**TASK STATEMENT:** Copies of all lines containing the string "when" are needed from the data below.

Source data
(* ===== verification/Cbor.v ===== *)
(** * Cbor: the CBOR format ([include/nlohmann/json.hpp], [write_cbor] and
      [parse_cbor_internal])

    The writer, one definition per type of value, and the reader, whose recursion and
    loops are bounded by fuel. *)

From S2P Require Import Prelude CString Prog JsonValue JsonParser BinaryIO.

(** ** Writing *)

(** The shortest of the five forms of a number or a length [N], for the major type whose
    first byte is [base]. *)
Definition cbor_head (base N : Z) : bytes :=
  if N <=? 0x17 then write_big 1 (base + N)
  else if N <=? 0xFF then Zbyte (base + 0x18) :: write_big 1 N
  else if N <=? 0xFFFF then Zbyte (base + 0x19) :: write_big 2 N
  else if N <=? 0xFFFFFFFF then Zbyte (base + 0x1A) :: write_big 4 N
  else Zbyte (base + 0x1B) :: write_big 8 N.

Definition cbor_unsigned (z : Z) : bytes := cbor_head 0x00 z.

Definition cbor_integer (z : Z) : bytes :=
  if 0 <=? z then cbor_head 0x00 z
  else
    let positive_number := -1 - z in
    if -24 <=? z then write_big 1 (0x20 + positive_number)
    else if positive_number <=? 0xFF then Zbyte 0x38 :: write_big 1 positive_number
    else if positive_number <=? 0xFFFF then Zbyte 0x39 :: write_big 2 positive_number
    else if positive_number <=? 0xFFFFFFFF then Zbyte 0x3A :: write_big 4 positive_number
    else Zbyte 0x3B :: write_big 8 positive_number.

Definition cbor_float `{FloatBits} (l : bytes) : bytes :=
  if float_isnan l then [Zbyte 0xF9; Zbyte 0x7E; Zbyte 0x00]
  else match float_isinf l with
       | Some negative => [Zbyte 0xF9; (if negative then Zbyte 0xFC else Zbyte 0x7C); Zbyte 0x00]
       | None => write_compact_float 0xFA 0xFB l
       end.

Definition cbor_string (s : bytes) : bytes := cbor_head 0x60 (blen s) ++ s.

Definition cbor_subtype (subtype : Z) : bytes :=
  if subtype <=? 0xFF then write_big 1 0xD8 ++ write_big 1 subtype
  else if subtype <=? 0xFFFF then write_big 1 0xD9 ++ write_big 2 subtype
  else if subtype <=? 0xFFFFFFFF then write_big 1 0xDA ++ write_big 4 subtype
  else write_big 1 0xDB ++ write_big 8 subtype.

Definition cbor_binary (data : bytes) (subtype : option Z) : bytes :=
  match subtype with Some t => cbor_subtype t | None => [] end ++ cbor_head 0x40 (blen data) ++ data.

Fixpoint write_cbor `{FloatBits} (j : json) : bytes :=
  match j with
  | JNull => [Zbyte 0xF6]
  | JBoolean b => [Zbyte (if b then 0xF5 else 0xF4)]
  | JInteger z => cbor_integer z
  | JUnsigned z => cbor_unsigned z
  | JFloat l => cbor_float l
  | JString s => cbor_string s
  | JArray es => cbor_head 0x80 (blen es) ++ concat (write_cbor <$> es)
  | JBinary data subtype => cbor_binary data subtype
  | JObject ms => cbor_head 0xA0 (blen ms) ++ concat ((λ '(k, v), cbor_string k ++ write_cbor v) <$> ms)
  | JDiscarded => []
  end.

(** ** Reading *)

(** The five forms of a length; [None] when the byte [c] is none of them. *)
Definition cbor_length (base c : Z) : option (R Z) :=
  if in_range c base (base + 0x17) then Some (mret (Z.land c 0x1F))
  else if c =? base + 0x18 then Some (get_big 1)
  else if c =? base + 0x19 then Some (get_big 2)
  else if c =? base + 0x1A then Some (get_big 4)
  else if c =? base + 0x1B then Some (get_big 8)
  else None.

Fixpoint get_cbor_string (fuel : nat) : R bytes :=
  c ← unexpect_eof;
  match cbor_length 0x60 c with
  | Some len => n ← len; get_string n
  | None =>
      if c =? 0x7F then
        match fuel with
        | O => rnofuel
        | S fuel => get_chunks fuel 0xFF (get_cbor_string fuel) []
        end
      else parse_error 113
  end.

Fixpoint get_cbor_binary (fuel : nat) : R bytes :=
  c ← unexpect_eof;
  match cbor_length 0x40 c with
  | Some len => n ← len; get_binary n
  | None =>
      if c =? 0x5F then
        match fuel with
        | O => rnofuel
        | S fuel => get_chunks fuel 0xFF (get_cbor_binary fuel) []
        end
      else parse_error 113
  end.

Inductive cbor_tag_handler_t := tag_error | tag_ignore | tag_store.

(** A half-precision number. *)
Definition half_value `{FloatBits} (half : Z) : bytes :=
  let exp := Z.land (Z.shiftr half 10) 0x1F in
  let mant := Z.land half 0x3FF in
  let negative := negb (Z.land half 0x8000 =? 0) in
  if exp =? 0 then float_ldexp negative mant (-24)
  else if exp =? 31 then (if mant =? 0 then float_infinity negative else float_nan negative)
  else float_ldexp negative (mant + 1024) (exp - 25).

Section reader.
Context `{FloatBits} (tag_handler : cbor_tag_handler_t).

(** A negative number: [-1 - n] in 64-bit arithmetic. *)
Definition sax_negative (n : Z) : R unit := sax_value (JInteger (signed 64 (-1 - signed 64 n))).

(** Major types 0 and 1. *)
Definition cbor_number (c : Z) : option (R unit) :=
  if in_range c 0x00 0x17 then Some (sax_value (JUnsigned c))
  else if c =? 0x18 then Some (n ← get_big 1; sax_value (JUnsigned n))
  else if c =? 0x19 then Some (n ← get_big 2; sax_value (JUnsigned n))
  else if c =? 0x1A then Some (n ← get_big 4; sax_value (JUnsigned n))
  else if c =? 0x1B then Some (n ← get_big 8; sax_value (JUnsigned n))
  else if in_range c 0x20 0x37 then Some (sax_value (JInteger (signed 8 (0x20 - 1 - c))))
  else if c =? 0x38 then Some (n ← get_big 1; sax_negative n)
  else if c =? 0x39 then Some (n ← get_big 2; sax_negative n)
  else if c =? 0x3A then Some (n ← get_big 4; sax_negative n)
  else if c =? 0x3B then Some (n ← get_big 8; sax_negative n)
  else None.

Definition get_cbor_array (fuel : nat) (len : Z) (parse_cbor_internal : bool → R unit) : R unit :=
  sax_start_array len;;
  (if negb (len =? NO_SIZE) then for_each fuel len (parse_cbor_internal true)
   else get_until fuel 0xFF (parse_cbor_internal false));;
  sax_end.

(** One member; the first byte of the key has been read. *)
Definition cbor_member (fuel : nat) (parse_cbor_internal : bool → R unit) : R unit :=
  k ← get_cbor_string fuel; sax_key k;; parse_cbor_internal true.

Definition get_cbor_object (fuel : nat) (len : Z) (parse_cbor_internal : bool → R unit) : R unit :=
  sax_start_object len;;
  (if negb (len =? 0) then
     if negb (len =? NO_SIZE) then for_each fuel len (_ ← get; cbor_member fuel parse_cbor_internal)
     else get_until fuel 0xFF (cbor_member fuel parse_cbor_internal)
   else mret tt);;
  sax_end.

(** The number after the tags of one, two, four and eight bytes. *)
Definition tag_size (c : Z) : option nat :=
  if c =? 0xD8 then Some 1%nat
  else if c =? 0xD9 then Some 2%nat
  else if c =? 0xDA then Some 4%nat
  else if c =? 0xDB then Some 8%nat
  else None.

(** [subtype] stays 0 when the input ends in it. *)
Definition get_subtype (size : nat) : R Z := λ r,
  match get_big size r with RFalse r => ROk 0 r | x => x end.

Definition cbor_tag (fuel : nat) (c : Z) (parse_cbor_internal : bool → R unit) : R unit :=
  match tag_handler with
  | tag_error => parse_error 112
  | tag_ignore =>
      match tag_size c with Some size => ignored (get_big size) | None => mret tt end;;
      parse_cbor_internal true
  | tag_store =>
      match tag_size c with
      | Some size =>
          subtype ← get_subtype size;
          _ ← get;
          b ← get_cbor_binary fuel;
          sax_value (JBinary b (Some subtype))
      | None => parse_cbor_internal true
      end
  end.

(** [unexpect_eof] after a [get]. *)
Definition get_byte : R Z := _ ← get; unexpect_eof.

Definition cbor_half : R unit :=
  byte1 ← get_byte;
  byte2 ← get_byte;
  sax_value (JFloat (half_value (Z.shiftl byte1 8 + byte2))).

Definition is_tag (c : Z) : bool := in_range c 0xC6 0xD4 || in_range c 0xD8 0xDB.

(** The [switch] on the byte [c]. *)
Definition cbor_value (fuel : nat) (c : Z) (parse_cbor_internal : bool → R unit) : R unit :=
  match cbor_number c with
  | Some m => m
  | None =>
      if in_range c 0x40 0x5B || (c =? 0x5F) then b ← get_cbor_binary fuel; sax_value (JBinary b None)
      else if in_range c 0x60 0x7B || (c =? 0x7F) then s ← get_cbor_string fuel; sax_value (JString s)
      else match cbor_length 0x80 c, cbor_length 0xA0 c with
      | Some len, _ => n ← len; get_cbor_array fuel n parse_cbor_internal
      | _, Some len => n ← len; get_cbor_object fuel n parse_cbor_internal
      | None, None =>
          if c =? 0x9F then get_cbor_array fuel NO_SIZE parse_cbor_internal
          else if c =? 0xBF then get_cbor_object fuel NO_SIZE parse_cbor_internal
          else if is_tag c then cbor_tag fuel c parse_cbor_internal
          else if c =? 0xF4 then sax_value (JBoolean false)
          else if c =? 0xF5 then sax_value (JBoolean true)
          else if c =? 0xF6 then sax_value JNull
          else if c =? 0xF9 then cbor_half
          else if c =? 0xFA then n ← get_big 4; sax_value (JFloat (float_of_bits32 n))
          else if c =? 0xFB then n ← get_big 8; sax_value (JFloat (float_of_bits n))
          else parse_error 112
      end
  end.

Fixpoint parse_cbor_internal (fuel : nat) (get_char : bool) : R unit :=
  c ← (if get_char then get else get_current);
  match c with
  | None => parse_error 110
  | Some c =>
      match fuel with
      | O => rnofuel
      | S fuel => cbor_value fuel c (parse_cbor_internal fuel)
      end
  end.
End reader.

(** [from_cbor(i, strict, allow_exceptions, tag_handler)]. *)
Definition from_cbor `{FloatBits} (fuel : nat) (i : bytes) (strict exceptions : bool) (tag_handler : cbor_tag_handler_t)
    : option (json + exn) :=
  from_binary (parse_cbor_internal tag_handler fuel true;; expect_end strict) exceptions i.
Lemma cbor_integer_number z :
  - 2 ^ 63 ≤ z < 2 ^ 63 → ∃ c t m, cbor_integer z = Zbyte c :: t ∧ 0 ≤ c < 256 ∧ cbor_number c = Some m ∧
    reads m t (handle_value (norm (JInteger z))) tt.
Proof.
  intros Hz. unfold cbor_integer. cbn [norm]. destruct (Z.leb_spec 0 z) as [Hp|Hn].
  { rewrite (proj2 (Z.ltb_ge _ _)) by lia. apply cbor_head_number. lia. }
  rewrite (proj2 (Z.ltb_lt _ _)) by lia. unfold cbor_number. rewrite !write_big_1.
  assert (∀ size, 0 ≤ -1 - z < 2 ^ (8 * Z.of_nat size) →
    reads (n ← get_big size; sax_negative n) (write_big size (-1 - z)) (handle_value (JInteger z)) tt) as Hr.
  { intros size Hsz. rewrite <- (app_nil_r (write_big _ _)). apply (reads_seq _ _ _ _ _ (-1 - z)); [by apply reads_big|].
    unfold sax_negative. rewrite (signed_small 64 (-1 - z)), signed_small by lia.
    replace (-1 - (-1 - z)) with z by lia. apply reads_event. }
  destruct (Z.leb_spec (-24) z).
  { exists (0x20 + (-1 - z)), [], (sax_value (JInteger z)). split; [done|]. split; [lia|]. range_tests.
    rewrite signed_small by lia. split; [do 3 f_equal; lia|apply reads_event]. }
  repeat match goal with |- context [?x <=? ?k] => destruct (Z.leb_spec x k) end.
  - exists 0x38, [Zbyte (-1 - z)]. eexists. do 3 (split; [done|]). apply (Hr 1%nat). cbn. lia.
  - exists 0x39, (write_big 2 (-1 - z)). eexists. do 3 (split; [done|]). apply (Hr 2%nat). cbn. lia.
  - exists 0x3A, (write_big 4 (-1 - z)). eexists. do 3 (split; [done|]). apply (Hr 4%nat). cbn. lia.
  - exists 0x3B, (write_big 8 (-1 - z)). eexists. do 3 (split; [done|]). apply (Hr 8%nat). cbn. lia.
Qed.

Lemma cbor_parse_number fuel c s m f :
  0 ≤ c < 256 → cbor_number c = Some m → reads m s f tt →
  reads (parse_cbor_internal tag_handler (S fuel) true) (Zbyte c :: s) f tt.
Proof. intros Hc Hm Hr. apply cbor_parse_reads; [done|]. unfold cbor_value. rewrite Hm. apply Hr. Qed.

(** Strings and binary data. *)
Lemma get_cbor_string_reads fuel s :
  blen s < 2 ^ 64 → ∃ c t, cbor_string s = Zbyte c :: t ∧ 0x60 ≤ c ≤ 0x7B ∧
    reads_at (Some c) (get_cbor_string fuel) t (λ d, d) s.
Proof.
  intros Hs. destruct (cbor_head_reads 0x60 (blen s)) as (c & t & m & Hh & Hc & Hm & Hr); [auto|split; [apply blen_nonneg|done]|].
  exists c, (t ++ s). unfold cbor_string. rewrite Hh. split; [done|]. split; [lia|].
  assert (get_cbor_string fuel = (c ← unexpect_eof; match cbor_length 0x60 c with
    | Some len => n ← len; get_string n | None => if c =? 0x7F then
        match fuel with O => rnofuel | S fuel => get_chunks fuel 0xFF (get_cbor_string fuel) [] end
        else parse_error 113 end)) as -> by by destruct fuel.
  apply reads_current. rewrite Hm. apply (reads_seq m _ t s _ (blen s)); [done|apply reads_string].
Qed.

Lemma get_cbor_binary_reads fuel s :
  blen s < 2 ^ 64 → ∃ c t, cbor_head 0x40 (blen s) ++ s = Zbyte c :: t ∧ 0x40 ≤ c ≤ 0x5B ∧
    reads_at (Some c) (get_cbor_binary fuel) t (λ d, d) s.
Proof.
  intros Hs. destruct (cbor_head_reads 0x40 (blen s)) as (c & t & m & Hh & Hc & Hm & Hr); [auto|split; [apply blen_nonneg|done]|].
  exists c, (t ++ s). rewrite Hh. split; [done|]. split; [lia|].
  assert (get_cbor_binary fuel = (c ← unexpect_eof; match cbor_length 0x40 c with
    | Some len => n ← len; get_binary n | None => if c =? 0x5F then
        match fuel with O => rnofuel | S fuel => get_chunks fuel 0xFF (get_cbor_binary fuel) [] end
        else parse_error 113 end)) as -> by by destruct fuel.
  apply reads_current. rewrite Hm. apply (reads_seq m _ t s _ (blen s)); [done|apply reads_string].
Qed.

Lemma cbor_parse_string fuel s :
  blen s < 2 ^ 64 → reads (parse_cbor_internal tag_handler (S fuel) true) (cbor_string s) (handle_value (JString s)) tt.
Proof.
  intros Hs. destruct (get_cbor_string_reads fuel s Hs) as (c & t & -> & Hc & Hr). apply cbor_parse_reads; [lia|].
  unfold cbor_value, cbor_number. range_tests.
  by apply (reads_at_value _ (get_cbor_string fuel) JString).
Qed.

Lemma cbor_subtype_reads subtype :
  0 ≤ subtype < 2 ^ 64 → ∃ c t size, cbor_subtype subtype = Zbyte c :: t ∧ 0xD8 ≤ c ≤ 0xDB ∧ tag_size c = Some size ∧
    reads (get_subtype size) t (λ d, d) subtype.
Proof.
  intros Hs. unfold cbor_subtype. rewrite !write_big_1.
  assert (∀ size, 0 ≤ subtype < 2 ^ (8 * Z.of_nat size) →
    reads (get_subtype size) (write_big size subtype) (λ d, d) subtype) as Hr.
  { intros size Hsz cur rest d b. destruct (reads_number false size subtype Hsz cur rest d b) as [cur' Hn].
    exists cur'. unfold get_subtype, get_big, write_big. by rewrite Hn. }
  repeat match goal with |- context [subtype <=? ?k] => destruct (Z.leb_spec subtype k) end.
  - exists 0xD8, [Zbyte subtype], 1%nat. do 3 (split; [done|]). apply Hr. cbn. lia.
  - exists 0xD9, (write_big 2 subtype), 2%nat. do 3 (split; [done|]). apply Hr. cbn. lia.
  - exists 0xDA, (write_big 4 subtype), 4%nat. do 3 (split; [done|]). apply Hr. cbn. lia.
  - exists 0xDB, (write_big 8 subtype), 8%nat. do 3 (split; [done|]). apply Hr. cbn. lia.
Qed.

Lemma cbor_parse_binary fuel data subtype :
  blen data < 2 ^ 64 → subtype_ok tag_handler subtype →
  reads (parse_cbor_internal tag_handler (S fuel) true) (cbor_binary data subtype) (handle_value (JBinary data subtype)) tt.
Proof.
  intros Hd Hs. unfold cbor_binary. destruct (get_cbor_binary_reads fuel data Hd) as (c & t & -> & Hc & Hr).
  destruct subtype as [subtype|].
  - destruct Hs as [Htag Hs]. destruct (cbor_subtype_reads subtype Hs) as (ct & tt' & size & -> & Hct & Hsize & Hrt).
    cbn [app]. apply cbor_parse_reads; [lia|]. unfold cbor_value, cbor_number, cbor_length, is_tag. range_tests.
    unfold cbor_tag. rewrite Htag, Hsize.
    apply (reads_at_seq _ _ _ _ _ _ subtype); [apply Hrt|].
    apply reads_get. rewrite byte_range by lia.
    by apply (reads_at_value _ (get_cbor_binary fuel) (λ b, JBinary b (Some subtype))).
  - cbn [app]. apply cbor_parse_reads; [lia|]. unfold cbor_value, cbor_number. range_tests.
    by apply (reads_at_value _ (get_cbor_binary fuel) (λ b, JBinary b None)).
Qed.

Lemma cbor_parse_float fuel l :
  ok l → reads (parse_cbor_internal tag_handler (S fuel) true) (cbor_float l) (handle_value (JFloat l)) tt.
Proof.
  intros Hl. unfold cbor_float.
  assert (∀ b1 b2, 0 ≤ b1 < 256 → 0 ≤ b2 < 256 → half_value (Z.shiftl b1 8 + b2) = l →
    reads (parse_cbor_internal tag_handler (S fuel) true) [Zbyte 0xF9; Zbyte b1; Zbyte b2] (handle_value (JFloat l)) tt) as Hh.
  { intros b1 b2 H1 H2 Hv. apply cbor_parse_reads; [lia|]. change (cbor_value _ _ _ _) with cbor_half.
    apply (reads_byte (λ byte1, byte2 ← get_byte; sax_value (JFloat (half_value (Z.shiftl byte1 8 + byte2))))).
    rewrite byte_range by done.
    apply (reads_byte (λ byte2, sax_value (JFloat (half_value (Z.shiftl b1 8 + byte2))))).
    rewrite byte_range, Hv by done. apply reads_event. }
  destruct (float_isnan l) eqn:En; [by apply Hh; [done..|apply (float_isnan_nan l)]|].
  destruct (float_isinf l) as [negative|] eqn:Ei.
  { pose proof (float_isinf_infinity l negative Hl Ei). by destruct negative; apply Hh. }
  unfold write_compact_float. destruct (float_bits32 l) as [b|] eqn:E32.
  - apply cbor_parse_reads; [lia|]. by apply (reads_single l b).
  - apply cbor_parse_reads; [lia|]. by apply (reads_double l).
Qed.

Lemma cbor_head_length base N : (1 ≤ length (cbor_head base N))%nat.
Proof.
  unfold cbor_head. repeat case_match; cbn [length]; try lia. unfold write_big. by rewrite length_write_number.
Qed.

Lemma write_cbor_length j : cbor_ok tag_handler ok j → (1 ≤ length (write_cbor j))%nat.
Proof.
  intros Hj. assert (∀ base N s, (1 ≤ length (cbor_head base N ++ s))%nat) as Hh.
  { intros base N s. rewrite length_app. pose proof (cbor_head_length base N). lia. }
  destruct Hj; cbn [write_cbor]; try apply Hh; try (cbn; lia).
  - destruct (cbor_integer_number z) as (c & t & m & -> & _); [done|]. cbn. lia.
  - apply cbor_head_length.
  - unfold cbor_float, write_compact_float. repeat case_match; cbn; lia.
  - unfold cbor_binary. rewrite app_assoc, <- app_assoc. rewrite length_app. specialize (Hh 0x40 (blen data) data). lia.
Qed.

(** The member [m] as [write_cbor] writes it. *)
Definition cbor_member_bytes (m : bytes * json) : bytes := cbor_string m.1 ++ write_cbor m.2.

Lemma write_cbor_object ms :
  write_cbor (JObject ms) = cbor_head 0xA0 (blen ms) ++ concat (cbor_member_bytes <$> ms).
Proof. cbn [write_cbor]. do 2 f_equal. apply list_fmap_ext. by intros ? [k v] _. Qed.

Lemma parse_array fuel es :
  blen es ≤ ARRAY_MAX_SIZE → (length es ≤ fuel)%nat →
  Forall (λ e, reads (parse_cbor_internal tag_handler fuel true) (write_cbor e) (handle_value (norm e)) tt) es →
  reads (parse_cbor_internal tag_handler (S fuel) true) (cbor_head 0x80 (blen es) ++ concat (write_cbor <$> es))
    (handle_value (norm (JArray es))) tt.
Proof.
  intros Hmax Hl Hes. pose proof (blen_nonneg es). unfold ARRAY_MAX_SIZE in *.
  destruct (cbor_head_reads 0x80 (blen es)) as (c & t & m & -> & Hc & Hm & Hr); [auto|lia|].
  apply cbor_parse_reads; [lia|]. unfold cbor_value, cbor_number. rewrite Hm. range_tests.
  apply (reads_at_seq _ _ _ t _ _ (blen es)); [apply Hr|].
  unfold get_cbor_array, NO_SIZE. rewrite (proj2 (Z.eqb_neq (blen es) _)) by lia. cbn [negb].
  by apply (reads_array norm write_cbor).
Qed.

Lemma parse_member fuel k v :
  blen k < 2 ^ 64 → reads (parse_cbor_internal tag_handler fuel true) (write_cbor v) (handle_value (norm v)) tt →
  reads (get ≫= λ _, cbor_member fuel (parse_cbor_internal tag_handler fuel)) (cbor_member_bytes (k, v))
    (λ d, handle_value (norm v) (key k d)) tt.
Proof.
  intros Hk Hv. unfold cbor_member_bytes. cbn [fst snd].
  destruct (get_cbor_string_reads fuel k Hk) as (c & t & -> & Hc & Hr). cbn [app].
  apply (reads_get (λ _, cbor_member fuel (parse_cbor_internal tag_handler fuel))). rewrite byte_range by lia.
  apply (reads_at_seq _ _ _ t _ _ k); [done|].
  rewrite <- (app_nil_l (write_cbor v)). apply (reads_bind _ _ [] _ (key k) (handle_value (norm v)) tt); [apply reads_event|done].
Qed.

Lemma parse_object fuel ms :
  blen ms ≤ OBJECT_MAX_SIZE → (length ms ≤ fuel)%nat → sorted_keys ms = true → Forall (λ m, blen m.1 < 2 ^ 64) ms →
  Forall (λ m, reads (parse_cbor_internal tag_handler fuel true) (write_cbor m.2) (handle_value (norm m.2)) tt) ms →
  reads (parse_cbor_internal tag_handler (S fuel) true) (cbor_head 0xA0 (blen ms) ++ concat (cbor_member_bytes <$> ms))
    (handle_value (norm (JObject ms))) tt.
Proof.
  intros Hmax Hl Hs Hk Hms. pose proof (blen_nonneg ms). pose proof Hmax as Hmax'. unfold OBJECT_MAX_SIZE in Hmax'.
  destruct (cbor_head_reads 0xA0 (blen ms)) as (c & t & m & -> & Hc & Hm & Hr); [auto|lia|].
  apply cbor_parse_reads; [lia|]. unfold cbor_value, cbor_number. rewrite Hm. unfold cbor_length. range_tests.
  apply (reads_at_seq _ _ _ t _ _ (blen ms)); [apply Hr|].
  unfold get_cbor_object, NO_SIZE. rewrite (proj2 (Z.eqb_neq (blen ms) (2 ^ 64 - 1))) by lia. cbn [negb].
  rewrite norm_object.
  assert ((if negb (blen ms =? 0) then for_each fuel (blen ms) (_ ← get; cbor_member fuel (parse_cbor_internal tag_handler fuel))
           else mret tt) = for_each fuel (blen ms) (_ ← get; cbor_member fuel (parse_cbor_internal tag_handler fuel))) as ->.
  { destruct (Z.eqb_spec (blen ms) 0) as [->|]; [by destruct fuel|done]. }
  apply (reads_object norm); [done..|]. rewrite Forall_forall in *. intros [k v] Hin.
  apply parse_member; [by apply (Hk (k, v))|by apply (Hms (k, v))].
Qed.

**SOLUTION BELOW:**
(** The five forms of a length; [None] when the byte [c] is none of them. *)
(** [subtype] stays 0 when the input ends in it. *)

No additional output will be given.